How "Honorable" Are Honor Crimes?

Domain: Theory
THOURAYA AL-NASSER (University of Nevada, Reno), Todd A. Ward (bSci21 Media, LLC), Ramona Houmanfar (University of Nevada, Reno)

This paper will outline and analyze the socio-cultural contingencies that maintain honor crimes as a cultural practice and their role in cultural survival from a macrocontingency and macrobehavior level and offer number of recommendations to reduce this cultural practice taking Jordan as a case study. The notion that religion, mainly Islam, enforced honor crimes is a misconception. Honor crimes are committed in any case a female shames her family by having premarital sexual relationship(s), misfortunate behavior or when a wife has an adulterous affair. Many families deal with this covertly and quietly far from the interference of any form of authority by choosing a family male member usually the father, brother or in some cases an uncle to "cleanse" the family's honor by murdering the female who "dishonored" the family. Number of macrocontingencies shared in the Arab world that may lead to these crimes: gossip and rumor, victim of rape, pregnant out of wedlock, marrying against family wishes, inheritance, missing from home, talking to a man who is not a family member, caught in an act of prostitution or in a brothel, external tribal and cultural influence, illiteracy and unemployment on part of the perpetuator. Number of recommendations are suggested in this paper to reduce this cultural practice in Jordan as: to change the law related to honor crimes in Jordan, the King forces change, the media highlight the fact that honor crimes are a cultural practice not a religious one, to change regulations related to Correctional and Rehabilitation center.

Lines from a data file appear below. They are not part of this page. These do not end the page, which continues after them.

(* ===== verification/GitSnapshot.v ===== *)
(** * An accepted snapshot is the inventory of its tree

    The reference semantics of a tree object in a store of objects: the rows it
    exports, the trees below it, and where a symbolic link leads.  The walk of
    [GitObjects] computes exactly the rows and the trees, authenticates every
    object it returns, and leaves no link that escapes, dangles or passes
    through another link. *)
From S2P Require Import Prelude PyBytes PyString PyValue PyText PyScan Sha256 Sha1 Effect GitObjects GitExport.
From Stdlib Require Import Ascii.
Local Open Scope Z_scope.

Module GitSnapshot.
Import GitObjects GitExport.

(** ** Reference semantics *)
Section Semantics.
Context (store : string → option (string * bytes)).

Definition tree_at (t : string) (l : list entry) : Prop :=
  ∃ v, store t = Some ("tree", v) ∧ object_id "tree" v = Ok t ∧ v = tree_bytes l ∧ tree_ok l.
Definition blob_at (oid : string) (payload : bytes) : Prop :=
  store oid = Some ("blob", payload) ∧ object_id "blob" payload = Ok oid.

(** [exports t prefix r]: the tree [t], placed under [prefix], exports the row
    [r]; [exports_of] is the contribution of one of its entries. *)
Inductive exports : string → string → row → Prop :=
  | exports_entry t prefix l e r : tree_at t l → e ∈ l → exports_of prefix e r → exports t prefix r
with exports_of : string → entry → row → Prop :=
  | of_directory prefix name sub : exports_of prefix ("40000", name, sub) (Row (prefix +:+ name) "40000" sub 0 None)
  | of_below prefix name sub r : exports sub (prefix +:+ name +:+ "/") r → exports_of prefix ("40000", name, sub) r
  | of_file prefix mode name oid payload : mode ≠ "40000" → blob_at oid payload →
      exports_of prefix (mode, name, oid) (Row (prefix +:+ name) mode oid (zlen payload) (Some (Sha256.hexdigest payload))).

(** The trees at and below a tree *)
Inductive subtree : string → string → Prop :=
  | subtree_self t : subtree t t
  | subtree_below t l e u : tree_at t l → e ∈ l → subtree_of e u → subtree t u
with subtree_of : entry → string → Prop :=
  | subtree_entry name sub u : subtree sub u → subtree_of ("40000", name, sub) u.

Definition total_bytes (rs : list row) : Z := foldr (λ r n, bytes_ r + n) 0 rs.

(** Everything returned is an object of the store under its own identity. *)
Record authentic (st : snap) : Prop := {
  au_trees t kv : dget t (proof st) = Some kv → kv.1 = "tree" ∧ store t = Some kv ∧ object_id "tree" kv.2 = Ok t;
  au_blobs o p : dget o (blobs st) = Some p → blob_at o p;
  au_source : source_bytes st <= MAX_SOURCE;
  au_count : zlen (records st) <= MAX_ENTRIES;
}.

(** From [st] to [st'] the trees [T] and the rows [R] were added. *)
Record grows (T : string → Prop) (R : row → Prop) (st st' : snap) : Prop := {
  gr_rows : ∃ rs, records st' = records st ++ rs ∧ (∀ r, r ∈ rs ↔ R r) ∧ source_bytes st' = source_bytes st + total_bytes rs;
  gr_trees t : t ∈ dkeys (proof st') ↔ t ∈ dkeys (proof st) ∨ T t;
  gr_blobs o : o ∈ dkeys (blobs st') ↔ o ∈ dkeys (blobs st) ∨ ∃ r, R r ∧ git_mode r ≠ "40000" ∧ git_oid r = o;
  gr_authentic : authentic st → authentic st';
}.
End Semantics.

Lemma total_app rs1 rs2 : total_bytes (rs1 ++ rs2) = total_bytes rs1 + total_bytes rs2.
Proof. unfold total_bytes. induction rs1 as [|r rs1 IH]; cbn; lia. Qed.

Lemma elem_dkeys_dset {V} k (v : V) d k' : k' ∈ dkeys (dset k v d) ↔ k' ∈ dkeys d ∨ k' = k.
Proof.
  rewrite dkeys_dset. case_bool_decide as Hk; [split; [tauto|intros [?| ->]; done]|].
  rewrite elem_of_app, list_elem_of_singleton. done.
Qed.

Lemma tree_at_unique store t l1 l2 : tree_at store t l1 → tree_at store t l2 → l1 = l2.
Proof.
  intros (v1 & Hs1 & _ & -> & [He1 _ _]) (v2 & Hs2 & _ & -> & [He2 _ _]). rewrite Hs1 in Hs2. injection Hs2 as Hv.
  by apply tree_bytes_inj.
Qed.

Section Walk.
Context {W E : Type} (store : string → option (string * bytes)).
Context (reader : string → M W E (string * bytes)) (b : budget (W := W) (E := E)).
Context (Hreader : ∀ oid, returns (reader oid) (λ kv, store oid = Some kv)).

Lemma grows_refl st : grows store (λ _, False) (λ _, False) st st.
Proof.
  split; [|tauto|naive_solver|done]. exists []. rewrite app_nil_r. split_and!; [done|..].
  - intros r. rewrite elem_of_nil. done.
  - unfold total_bytes. cbn. lia.
Qed.

Lemma grows_trans T1 R1 T2 R2 st1 st2 st3 :
  grows store T1 R1 st1 st2 → grows store T2 R2 st2 st3 → grows store (λ t, T1 t ∨ T2 t) (λ r, R1 r ∨ R2 r) st1 st3.
Proof.
  intros [(rs1 & E1 & H1 & S1) T1' B1 A1] [(rs2 & E2 & H2 & S2) T2' B2 A2]. split.
  - exists (rs1 ++ rs2). rewrite E2, E1, <-(assoc_L (++)), total_app. split_and!; [done| |lia].
    intros r. rewrite elem_of_app, H1, H2. done.
  - intros t. rewrite T2', T1'. tauto.
  - intros o. rewrite B2, B1. naive_solver.
  - auto.
Qed.

Lemma grows_ext T R T' R' st st' :
  grows store T R st st' → (∀ t, T t ↔ T' t) → (∀ r, R r ↔ R' r) → grows store T' R' st st'.
Proof.
  intros [(rs & E1 & H1 & S1) T1 B1 A1] HT HR. split.
  - exists rs. split_and!; [done| |done]. intros r. by rewrite H1, HR.
  - intros t. by rewrite T1, HT.
  - intros o. rewrite B1. setoid_rewrite HR. done.
  - done.
Qed.

Lemma checked_object_sound oid expected :
  returns (checked_object reader oid expected b) (λ v, store oid = Some (expected, v) ∧ object_id expected v = Ok oid).
Proof.
  unfold checked_object. do 2 (apply returns_skip; intros _). eapply returns_bind; [apply Hreader|].
  intros [kind v] Hs. eapply returns_bind; [apply returns_embed; intros u Hu; exact Hu|].
  intros _ [Hk%bool_decide_eq_true _]%ensure_Ok%andb_true_iff. subst kind. apply returns_skip; intros _.
  eapply returns_bind; [apply returns_embed; intros u Hu; exact Hu|]. intros id Hid.
  eapply returns_bind; [apply returns_embed; intros u Hu; exact Hu|]. intros _ ->%ensure_Ok%bool_decide_eq_true.
  by apply returns_ret.
Qed.

Lemma walk_entry_grows descend prefix st e :
  (∀ oid pre st, returns (descend oid pre st) (grows store (subtree store oid) (exports store oid pre) st)) →
  returns (walk_entry reader b descend prefix st e) (grows store (subtree_of store e) (exports_of store prefix e) st).
Proof.
  intros Hd. destruct e as [[mode name] oid]. unfold walk_entry. apply returns_skip; intros _.
  eapply returns_bind; [apply returns_embed; intros u Hu; exact Hu|]. intros _ [_ Hcount%bool_decide_eq_true]%ensure_Ok%andb_true_iff.
  case_bool_decide as Hm.
  - subst mode. eapply returns_conseq; [apply Hd|]. intros st' H. eapply grows_ext; [eapply grows_trans; [|exact H]|..].
    + instantiate (1 := λ r, r = Row (prefix +:+ name) "40000" oid 0 None). instantiate (1 := λ _, False). split; cbn [proof records blobs source_bytes].
      * eexists. split_and!; [done|intros r; by rewrite list_elem_of_singleton|unfold total_bytes; cbn; lia].
      * tauto.
      * intros o. split; [tauto|]. intros [?|(r & -> & Hn & _)]; [done|]. by cbn in Hn.
      * intros [A1 A2 A3 A4]. split; cbn [proof records blobs source_bytes]; try done. rewrite zlen_app, zlen_cons, zlen_nil. lia.
    + intros t. split; [intros [[]|Ht]; by constructor|]. inversion 1; subst; auto.
    + intros r. rewrite str_append_assoc. split; [intros [ ->|Hr]; by constructor|]. inversion 1; subst; [by left|by right|done].
  - eapply returns_bind; [apply checked_object_sound|]. intros payload [Hs Hid].
    eapply returns_bind; [apply returns_embed; intros u Hu; exact Hu|]. intros _ Hsrc%ensure_Ok%bool_decide_eq_true.
    apply returns_skip; intros _. apply returns_ret. split; cbn [proof records blobs source_bytes].
    + eexists. split_and!; [done| |unfold total_bytes; cbn; lia]. intros r. rewrite list_elem_of_singleton.
      split; [intros ->; by constructor|]. inversion 1 as [| |????? Hm' [Hs' _]]; subst; try done. congruence.
    + intros t. split; [tauto|]. intros [?|Ht]; [done|]. by inversion Ht.
    + intros o. rewrite elem_dkeys_dset. split.
      * intros [?| ->]; [by left|]. right. eexists. split; [by apply of_file|]. done.
      * intros [?|(r & Hr & Hn & <-)]; [by left|]. right. by inversion Hr; subst.
    + intros [A1 A2 A3 A4]. split; cbn [proof records blobs source_bytes]; [done| |done|rewrite zlen_app, zlen_cons, zlen_nil; lia].
      intros o p. rewrite dget_dset. case_bool_decide; [intros [= <-]; subst; done|apply A2].
Qed.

A Formation of Categorization and Conceptualization of Terrorism as a Result of the Transfer of Function Across Stimuli
Domain: Theory
SUZZANNA JAVED (Teachers College, Columbia University)
Abstract: The purpose of the paper is to examine and analyze the formation of equivalences and categorization. Further, it aims to focus on the conceptualization of terrorism as a result of the transfer of function across stimuli. Additionally, it is conceptually driven to understand categorization in cultural and social language reinforcement of our environment. Sidman (2003) proposed a principle, that the physical and social environmental factors should be studied and understood in effort to change the targeted behavior. Hayes, Barnes-Holmes, and Roche (2001) proposed that there must be a rationale for individuals to hate someone who they have not met. Behavior analysts have started to empirically analyze language to understand the role of human behaviors which include bias and categorization. Moreover, educational methods that aimed to reduce prejudice have actually contributed to strengthen the stereotypes via categorization and derived relational responding. Suppression of prejudice thoughts initially can show significant success. However, it can lead to increase of disturbing thoughts over a span of time. Therefore, suppressed behaviors such as, prejudice thoughts can increase significantly when individuals are not coming in contact with direct contingency of de-categorization. Racial categorization contingencies may result in the individuals being less willing to change their prejudice behavior. Therefore, techniques utilized in acceptance, commitment therapy can help to assist in reducing categorization in human learning. Additionally, multiple examplar instruction can also facilitate in learning to understand human individuality.